Aim of the task:
If a line in the data holds "left", copy that line out in full.

Material to process:
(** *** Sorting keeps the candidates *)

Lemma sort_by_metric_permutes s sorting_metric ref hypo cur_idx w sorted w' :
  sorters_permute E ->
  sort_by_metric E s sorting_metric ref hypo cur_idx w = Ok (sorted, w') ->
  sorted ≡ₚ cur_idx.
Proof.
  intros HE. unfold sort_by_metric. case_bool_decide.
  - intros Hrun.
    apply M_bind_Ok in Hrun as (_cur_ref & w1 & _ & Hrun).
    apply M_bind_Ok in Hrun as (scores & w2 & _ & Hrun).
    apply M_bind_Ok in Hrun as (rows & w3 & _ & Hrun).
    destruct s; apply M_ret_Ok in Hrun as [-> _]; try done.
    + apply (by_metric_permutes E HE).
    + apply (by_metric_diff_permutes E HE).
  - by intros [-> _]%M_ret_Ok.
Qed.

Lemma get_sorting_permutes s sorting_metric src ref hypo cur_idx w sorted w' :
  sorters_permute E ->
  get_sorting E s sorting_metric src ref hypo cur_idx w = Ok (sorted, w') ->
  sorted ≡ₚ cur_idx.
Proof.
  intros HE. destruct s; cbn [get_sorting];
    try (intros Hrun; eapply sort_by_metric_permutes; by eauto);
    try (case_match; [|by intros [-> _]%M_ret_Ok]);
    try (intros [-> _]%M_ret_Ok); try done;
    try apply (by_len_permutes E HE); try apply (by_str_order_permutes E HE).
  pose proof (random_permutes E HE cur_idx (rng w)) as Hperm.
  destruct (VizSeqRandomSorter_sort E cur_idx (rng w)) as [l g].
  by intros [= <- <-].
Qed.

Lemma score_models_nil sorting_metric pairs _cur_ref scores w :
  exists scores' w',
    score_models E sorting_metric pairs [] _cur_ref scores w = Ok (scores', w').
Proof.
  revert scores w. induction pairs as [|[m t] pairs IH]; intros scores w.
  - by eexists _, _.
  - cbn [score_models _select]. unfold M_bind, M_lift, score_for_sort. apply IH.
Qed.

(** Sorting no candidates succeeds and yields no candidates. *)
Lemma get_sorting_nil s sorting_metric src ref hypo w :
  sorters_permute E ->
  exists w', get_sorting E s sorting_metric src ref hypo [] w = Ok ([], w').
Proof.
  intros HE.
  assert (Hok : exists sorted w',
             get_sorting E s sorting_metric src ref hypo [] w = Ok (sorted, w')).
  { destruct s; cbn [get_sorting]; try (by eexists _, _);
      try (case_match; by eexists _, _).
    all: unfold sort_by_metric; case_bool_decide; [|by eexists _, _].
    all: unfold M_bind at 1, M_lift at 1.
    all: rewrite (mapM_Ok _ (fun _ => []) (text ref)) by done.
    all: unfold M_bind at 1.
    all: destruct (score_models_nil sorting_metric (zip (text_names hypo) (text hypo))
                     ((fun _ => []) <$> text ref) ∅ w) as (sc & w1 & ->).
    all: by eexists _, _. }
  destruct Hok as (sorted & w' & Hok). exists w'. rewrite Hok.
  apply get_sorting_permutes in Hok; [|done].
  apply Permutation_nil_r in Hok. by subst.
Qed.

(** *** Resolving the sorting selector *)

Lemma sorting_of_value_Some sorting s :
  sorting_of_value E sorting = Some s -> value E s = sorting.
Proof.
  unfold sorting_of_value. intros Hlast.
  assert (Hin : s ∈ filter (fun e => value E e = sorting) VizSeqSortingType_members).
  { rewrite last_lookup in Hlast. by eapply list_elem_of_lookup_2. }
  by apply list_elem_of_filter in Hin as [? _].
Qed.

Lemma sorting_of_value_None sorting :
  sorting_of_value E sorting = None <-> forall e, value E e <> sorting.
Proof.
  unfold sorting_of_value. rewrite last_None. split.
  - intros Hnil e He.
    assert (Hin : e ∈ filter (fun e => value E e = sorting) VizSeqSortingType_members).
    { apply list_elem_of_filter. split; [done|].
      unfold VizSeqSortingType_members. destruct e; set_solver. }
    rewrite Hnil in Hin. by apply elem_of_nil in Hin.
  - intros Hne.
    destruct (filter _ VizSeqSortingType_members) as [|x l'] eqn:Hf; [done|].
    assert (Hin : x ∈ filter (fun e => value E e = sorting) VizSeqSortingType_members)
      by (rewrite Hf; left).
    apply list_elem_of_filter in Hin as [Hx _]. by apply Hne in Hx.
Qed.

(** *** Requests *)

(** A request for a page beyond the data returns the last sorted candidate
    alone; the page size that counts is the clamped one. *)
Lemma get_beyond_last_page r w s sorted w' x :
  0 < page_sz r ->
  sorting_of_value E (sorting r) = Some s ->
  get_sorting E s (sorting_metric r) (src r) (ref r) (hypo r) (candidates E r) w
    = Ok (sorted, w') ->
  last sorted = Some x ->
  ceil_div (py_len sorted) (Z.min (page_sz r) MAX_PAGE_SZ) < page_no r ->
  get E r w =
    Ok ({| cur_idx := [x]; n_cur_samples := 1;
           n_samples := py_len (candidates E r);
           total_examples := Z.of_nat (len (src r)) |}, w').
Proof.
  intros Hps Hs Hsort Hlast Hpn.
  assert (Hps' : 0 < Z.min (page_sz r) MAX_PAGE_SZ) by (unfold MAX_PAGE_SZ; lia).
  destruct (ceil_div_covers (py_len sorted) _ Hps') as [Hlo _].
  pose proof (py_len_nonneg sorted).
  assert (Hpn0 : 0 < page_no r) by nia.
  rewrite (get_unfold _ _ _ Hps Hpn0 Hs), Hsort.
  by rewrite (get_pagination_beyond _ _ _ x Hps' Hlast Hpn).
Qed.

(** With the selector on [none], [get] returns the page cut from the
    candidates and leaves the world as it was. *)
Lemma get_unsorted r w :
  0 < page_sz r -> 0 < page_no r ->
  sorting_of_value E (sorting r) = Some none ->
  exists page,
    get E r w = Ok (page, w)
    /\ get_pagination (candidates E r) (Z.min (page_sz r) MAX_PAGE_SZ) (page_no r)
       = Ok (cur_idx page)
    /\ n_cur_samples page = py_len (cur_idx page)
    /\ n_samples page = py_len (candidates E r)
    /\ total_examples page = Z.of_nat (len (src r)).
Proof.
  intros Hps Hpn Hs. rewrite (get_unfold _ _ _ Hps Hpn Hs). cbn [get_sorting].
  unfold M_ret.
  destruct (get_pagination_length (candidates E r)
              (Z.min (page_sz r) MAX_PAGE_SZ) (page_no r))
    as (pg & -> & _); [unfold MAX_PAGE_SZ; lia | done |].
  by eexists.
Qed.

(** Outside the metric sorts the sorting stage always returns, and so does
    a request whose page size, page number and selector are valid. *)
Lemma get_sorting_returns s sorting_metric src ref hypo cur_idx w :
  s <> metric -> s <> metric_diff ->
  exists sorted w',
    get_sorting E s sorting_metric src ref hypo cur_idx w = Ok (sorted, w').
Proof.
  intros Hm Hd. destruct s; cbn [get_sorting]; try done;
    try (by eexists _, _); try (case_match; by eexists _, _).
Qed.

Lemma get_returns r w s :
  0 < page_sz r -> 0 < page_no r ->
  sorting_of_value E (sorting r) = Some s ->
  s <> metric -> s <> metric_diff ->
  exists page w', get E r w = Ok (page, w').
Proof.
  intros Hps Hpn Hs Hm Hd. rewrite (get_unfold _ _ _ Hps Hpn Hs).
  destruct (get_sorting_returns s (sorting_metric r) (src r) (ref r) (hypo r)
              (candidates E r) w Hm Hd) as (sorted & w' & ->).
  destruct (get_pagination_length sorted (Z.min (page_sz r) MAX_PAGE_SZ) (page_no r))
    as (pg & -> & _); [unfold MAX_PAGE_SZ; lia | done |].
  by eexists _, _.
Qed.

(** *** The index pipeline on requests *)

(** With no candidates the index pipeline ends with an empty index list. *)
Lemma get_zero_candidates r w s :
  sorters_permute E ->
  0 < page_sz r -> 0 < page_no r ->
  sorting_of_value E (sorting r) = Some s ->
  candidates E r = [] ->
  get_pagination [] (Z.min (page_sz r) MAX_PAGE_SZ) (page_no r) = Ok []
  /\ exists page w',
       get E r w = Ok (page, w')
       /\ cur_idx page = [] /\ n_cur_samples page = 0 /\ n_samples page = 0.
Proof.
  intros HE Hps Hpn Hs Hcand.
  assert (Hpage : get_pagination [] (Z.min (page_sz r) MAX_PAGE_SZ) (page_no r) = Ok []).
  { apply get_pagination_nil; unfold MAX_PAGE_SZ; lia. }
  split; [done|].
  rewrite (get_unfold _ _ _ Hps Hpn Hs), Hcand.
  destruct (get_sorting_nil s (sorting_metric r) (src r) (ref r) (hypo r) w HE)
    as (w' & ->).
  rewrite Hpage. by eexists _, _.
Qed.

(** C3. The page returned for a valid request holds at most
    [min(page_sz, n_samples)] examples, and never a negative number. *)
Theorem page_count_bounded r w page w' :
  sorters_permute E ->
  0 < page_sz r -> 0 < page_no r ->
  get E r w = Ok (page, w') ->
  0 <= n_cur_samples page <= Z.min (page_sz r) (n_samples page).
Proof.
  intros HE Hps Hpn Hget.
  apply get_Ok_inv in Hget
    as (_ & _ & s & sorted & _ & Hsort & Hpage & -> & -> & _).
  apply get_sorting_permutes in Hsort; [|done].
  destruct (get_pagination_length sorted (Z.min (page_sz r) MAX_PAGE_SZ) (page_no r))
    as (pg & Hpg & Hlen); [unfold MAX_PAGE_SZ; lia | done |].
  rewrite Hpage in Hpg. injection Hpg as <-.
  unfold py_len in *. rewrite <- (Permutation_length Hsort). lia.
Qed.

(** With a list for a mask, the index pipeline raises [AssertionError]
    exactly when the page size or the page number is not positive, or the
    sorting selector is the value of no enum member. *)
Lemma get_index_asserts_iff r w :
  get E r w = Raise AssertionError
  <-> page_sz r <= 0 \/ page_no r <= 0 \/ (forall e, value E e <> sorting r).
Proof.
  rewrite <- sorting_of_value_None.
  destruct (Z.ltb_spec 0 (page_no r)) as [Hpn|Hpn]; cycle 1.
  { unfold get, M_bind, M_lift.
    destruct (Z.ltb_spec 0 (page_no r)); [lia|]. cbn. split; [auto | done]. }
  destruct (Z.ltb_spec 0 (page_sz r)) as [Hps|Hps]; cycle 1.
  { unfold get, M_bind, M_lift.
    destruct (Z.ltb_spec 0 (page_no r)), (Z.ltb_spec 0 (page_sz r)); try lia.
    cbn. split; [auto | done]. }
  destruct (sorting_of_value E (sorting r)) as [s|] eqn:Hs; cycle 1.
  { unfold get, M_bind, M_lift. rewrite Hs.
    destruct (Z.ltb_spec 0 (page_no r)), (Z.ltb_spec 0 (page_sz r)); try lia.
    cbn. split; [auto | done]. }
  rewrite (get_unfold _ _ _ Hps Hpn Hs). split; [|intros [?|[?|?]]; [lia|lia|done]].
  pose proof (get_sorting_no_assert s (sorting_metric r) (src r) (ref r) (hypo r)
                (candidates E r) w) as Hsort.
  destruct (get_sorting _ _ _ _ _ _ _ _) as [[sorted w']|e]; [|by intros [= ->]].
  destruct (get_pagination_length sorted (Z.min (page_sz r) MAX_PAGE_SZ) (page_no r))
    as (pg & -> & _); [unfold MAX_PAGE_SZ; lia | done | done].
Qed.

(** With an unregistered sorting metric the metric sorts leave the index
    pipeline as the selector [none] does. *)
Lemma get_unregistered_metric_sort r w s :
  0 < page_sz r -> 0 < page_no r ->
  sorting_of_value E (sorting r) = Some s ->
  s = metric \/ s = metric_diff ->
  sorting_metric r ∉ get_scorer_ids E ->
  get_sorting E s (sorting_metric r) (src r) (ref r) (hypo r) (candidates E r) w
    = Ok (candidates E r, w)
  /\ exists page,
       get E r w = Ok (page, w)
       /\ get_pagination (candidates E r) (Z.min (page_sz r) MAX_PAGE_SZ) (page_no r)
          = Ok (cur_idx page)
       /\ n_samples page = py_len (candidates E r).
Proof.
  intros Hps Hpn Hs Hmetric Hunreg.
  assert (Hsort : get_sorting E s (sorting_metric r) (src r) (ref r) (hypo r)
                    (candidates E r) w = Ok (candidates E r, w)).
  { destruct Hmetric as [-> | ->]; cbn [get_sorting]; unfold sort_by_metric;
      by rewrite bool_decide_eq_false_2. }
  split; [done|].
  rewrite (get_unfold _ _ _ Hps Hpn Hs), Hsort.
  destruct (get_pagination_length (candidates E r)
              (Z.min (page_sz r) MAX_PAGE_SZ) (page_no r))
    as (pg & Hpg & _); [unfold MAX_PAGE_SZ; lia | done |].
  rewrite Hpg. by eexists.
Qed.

--

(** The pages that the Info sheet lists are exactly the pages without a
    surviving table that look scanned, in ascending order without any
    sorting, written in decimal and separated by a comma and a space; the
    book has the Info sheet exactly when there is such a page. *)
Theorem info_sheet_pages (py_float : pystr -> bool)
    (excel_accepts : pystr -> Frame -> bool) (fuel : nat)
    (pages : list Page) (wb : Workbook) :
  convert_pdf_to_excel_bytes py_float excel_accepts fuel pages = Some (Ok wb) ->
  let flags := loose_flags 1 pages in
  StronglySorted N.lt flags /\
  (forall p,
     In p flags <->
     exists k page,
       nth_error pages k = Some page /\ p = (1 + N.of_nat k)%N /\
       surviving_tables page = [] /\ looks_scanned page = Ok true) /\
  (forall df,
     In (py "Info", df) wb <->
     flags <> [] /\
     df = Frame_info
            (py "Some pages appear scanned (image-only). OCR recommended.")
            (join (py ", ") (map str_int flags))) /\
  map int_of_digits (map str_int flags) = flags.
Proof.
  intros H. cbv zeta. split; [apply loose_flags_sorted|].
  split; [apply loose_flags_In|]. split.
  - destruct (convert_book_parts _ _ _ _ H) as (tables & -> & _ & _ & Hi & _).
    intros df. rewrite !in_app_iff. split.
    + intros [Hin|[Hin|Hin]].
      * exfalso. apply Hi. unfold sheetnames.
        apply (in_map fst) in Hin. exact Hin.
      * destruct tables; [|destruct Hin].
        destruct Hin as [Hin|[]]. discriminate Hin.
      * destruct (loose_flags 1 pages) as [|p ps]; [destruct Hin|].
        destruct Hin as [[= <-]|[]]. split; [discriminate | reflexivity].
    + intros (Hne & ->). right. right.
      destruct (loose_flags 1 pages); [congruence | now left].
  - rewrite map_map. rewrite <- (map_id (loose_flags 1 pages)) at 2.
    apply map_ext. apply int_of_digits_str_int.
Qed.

Response:
      by (rewrite Hf; left).
      destruct (loose_flags 1 pages); [congruence | now left].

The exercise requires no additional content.